The Standard & Poor's 500 index fell 20.72, or 1.7 percent, to 1,177.03, while the Nasdaq composite index fell 45.04, or 1.8 percent, to 2,468.78.
Commodities prices also fell broadly on worries that China's demand for them could wane. Copper fell 5.3 percent, palladium 5.9 percent and soybeans 4.8 percent. Crude oil fell 2.8 percent, slipping $2.37 to $82.49 a barrel. Weaker energy prices knocked down shares of oil companies. Chevron Corp. and ExxonMobil Corp. were both down slightly more than 2 percent.
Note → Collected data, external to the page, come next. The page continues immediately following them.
Lemma waiting_stops n : forall s, service_inv s -> (size (waiting (rec_ s)) <= n)%nat ->
  exists es s', Forall closing es /\ service_run receivers es s = Some s' /\ destroyed s' = length receivers.
Proof.
  induction n as [|n IH]; intros s Hi Hn;
    destruct (drain _ (store_ (rec_ s)) (le_n _)) as (es0 & st & Hint & Hr & Hl);
    pose proof (lift_internal es0 s st (advances_internal _ Hint) Hr) as Hr0;
    assert (Hc0 : Forall closing (Act ∘ Internal <$> es0))
      by (apply Forall_fmap; eapply List.Forall_impl; [|exact Hint]; by intros []);
    pose proof (service_run_inv _ _ _ Hi Hr0) as Hi0;
    assert (Hsto : storing st = ∅) by (apply map_size_empty_inv; unfold load in Hl; lia).
  - destruct (idle_stops (length receivers) (mk_service (with_store st (rec_ s)) (destroyed s)))
      as (es & s' & Hc & Hr1 & Hd); cbn [rec_ destroyed]; [|lia|apply Hi|].
    + intros t. apply not_true_iff_false. rewrite busy_true. cbn [with_store waiting store_]. rewrite Hsto, lookup_empty.
      assert (Hw : waiting (rec_ s) = ∅) by (apply map_size_empty_inv; lia). rewrite Hw, lookup_empty.
      by intros [[? ?]|[? ?]].
    + exists ((Act ∘ Internal <$> es0) ++ es), s'. split_and!; [by apply Forall_app| |done].
      by rewrite (service_run_app _ _ _ _ Hr0).
  - destruct (decide (waiting (rec_ s) = ∅)) as [Hw|Hw]; [apply IH; [done|]; rewrite Hw, map_size_empty; lia|].
    apply map_choose in Hw as (t & info & Hw).
    assert (Hb : exists st', step st (Begin t info) = Some st' /\ Some t ∉ asleep st').
    { pose proof (si_store _ Hi0) as Hsi. cbn [rec_ with_store store_] in Hsi.
      pose proof (empty_awake o st ltac:(lia) Hsi Hl) as Hawake.
      destruct (begin_sleeps o st t info Hsi) as (st' & Hb & Hsl); [by rewrite Hsto|by rewrite Hawake; set_solver|].
      exists st'. split; [done|]. rewrite Hsl, (inv_pending o _ Hsi), Hl. lia. }
    destruct Hb as (st' & Hb & Hsl).
    set (s1 := mk_service (mk_recording st' (delete t (waiting (rec_ s))) (wires (rec_ s)) (captured (rec_ s))) (destroyed s)).
    assert (Hs1 : service_run receivers [Act (Reserve t)] (mk_service (with_store st (rec_ s)) (destroyed s)) = Some s1).
    { unfold service_run. cbn. unfold reserve. cbn [waiting with_store store_]. rewrite Hw. cbn [mbind option_bind]. rewrite Hb. cbn [mbind option_bind].
      by rewrite decide_False. }
    destruct (IH s1) as (es & s' & Hc & Hr1 & Hd).
    + by eapply service_run_inv.
    + subst s1. cbn [rec_ waiting]. rewrite map_size_delete, Hw. lia.
    + exists ((Act ∘ Internal <$> es0) ++ [Act (Reserve t)] ++ es), s'. split_and!; [|
        by rewrite (service_run_app _ _ _ _ Hr0), (service_run_app _ _ _ _ Hs1)|done].
      apply Forall_app. split; [done|]. apply Forall_app. split; [by repeat constructor|done].
Qed.
(** [process(data)], with the id the task is given. *)
Definition process (taskId : K) (data : D) (p : t) : t :=
  processQueue
    {| workers := workers p;
       taskQueue := taskQueue p ++ [(taskId, data)];
       activeTasks := activeTasks p;
       posted := posted p;
       settled := settled p |}.

(** [handleWorkerMessage(workerInfo, { id, result, error })] for the
    worker at index [w] of [workers]. *)
Definition handleWorkerMessage (w : nat) (taskId : K) (error : bool) (p : t)
    : t :=
  match OMap.get taskId (activeTasks p) with
  | Some task =>
      processQueue
        {| workers :=
             alter (fun wi => {| id := id wi; busy := false;
                                 tasksCompleted := tasksCompleted wi + 1 |})
                   w (workers p);
           taskQueue := taskQueue p;
           activeTasks := OMap.delete taskId (activeTasks p);
           posted := posted p;
           settled := settled p ++ [(taskId, error)] |}
  | None => p
  end.

Inductive event : Type :=
| Process (taskId : K) (data : D)
| Message (w : nat) (taskId : K) (error : bool).

Definition step (p : t) (e : event) : t :=
  match e with
  | Process taskId data => process taskId data p
  | Message w taskId error => handleWorkerMessage w taskId error p
  end.

Definition run (events : list event) (p : t) : t := foldl step p events.

(** The ids of the tasks submitted by [process], in order. *)
Definition submitted (events : list event) : list K :=
  events ≫= fun e => match e with
                     | Process taskId _ => [taskId]
                     | Message _ _ _ => []
                     end.

Definition busyCount (p : t) : nat :=
  length (filter (fun w => busy w = true) (workers p)).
While Asian countries are dealing with excessive economic growth and inflation, European finance ministers were trying to figure out if Ireland would be the latest European country to need a bailout.
Similar problems in Greece earlier this year hurt stocks worldwide as its government had to get bailed out by fellow European nations and the International Monetary Fund. Greece fell into a fiscal crisis following runaway spending and a lack of trust from investors following revelations that Greece published faulty budget figures. Ireland, meanwhile, is staggering under the costs of nationalizing three banks after that country's real estate boom imploded.
"It's been simmering for a while," Scott Brown, chief economist at Raymond James & Associates, said of the European debt problems. "Now it's coming to a complete boil."
Mr. Brown said Ireland is more troublesome for Europe than Greece because more of Ireland's debt is held by major banks, especially in England. A default by Ireland could be another blow to banks that have only recently recovered from the global credit crisis. Shares of British banks HSBC and Barclays PLC both fell more than 3 percent.
There are also fears that if Ireland needs a bailout it will spook investors who hold debt from other European countries.
Ireland is a "precursor to Spain," said Quincy Krosby, a market strategist at Prudential Financial. "It's a precursor to Portugal" as well.
The dollar surged against the euro, approaching its highest level against the shared European currency since late September. The dollar also jumped 0.8 percent against an index that measures it against a group of six other currencies.
Treasury prices rose for the first time in three days, sending yields lower as investors sought out relatively safe assets. The yield on the 10-year note edged down to 2.94 percent from 2.95 percent.
In Europe, Britain's FTSE 100 fell 2.4 percent, Germany's DAX index dropped 1.9 percent, and France's CAC-40 fell 2.6 percent. In Asia, Japan's Nikkei fell 0.3 percent, Hong Kong's Hang Seng fell 1.4 percent, and Shanghai's composite index fell 4 percent.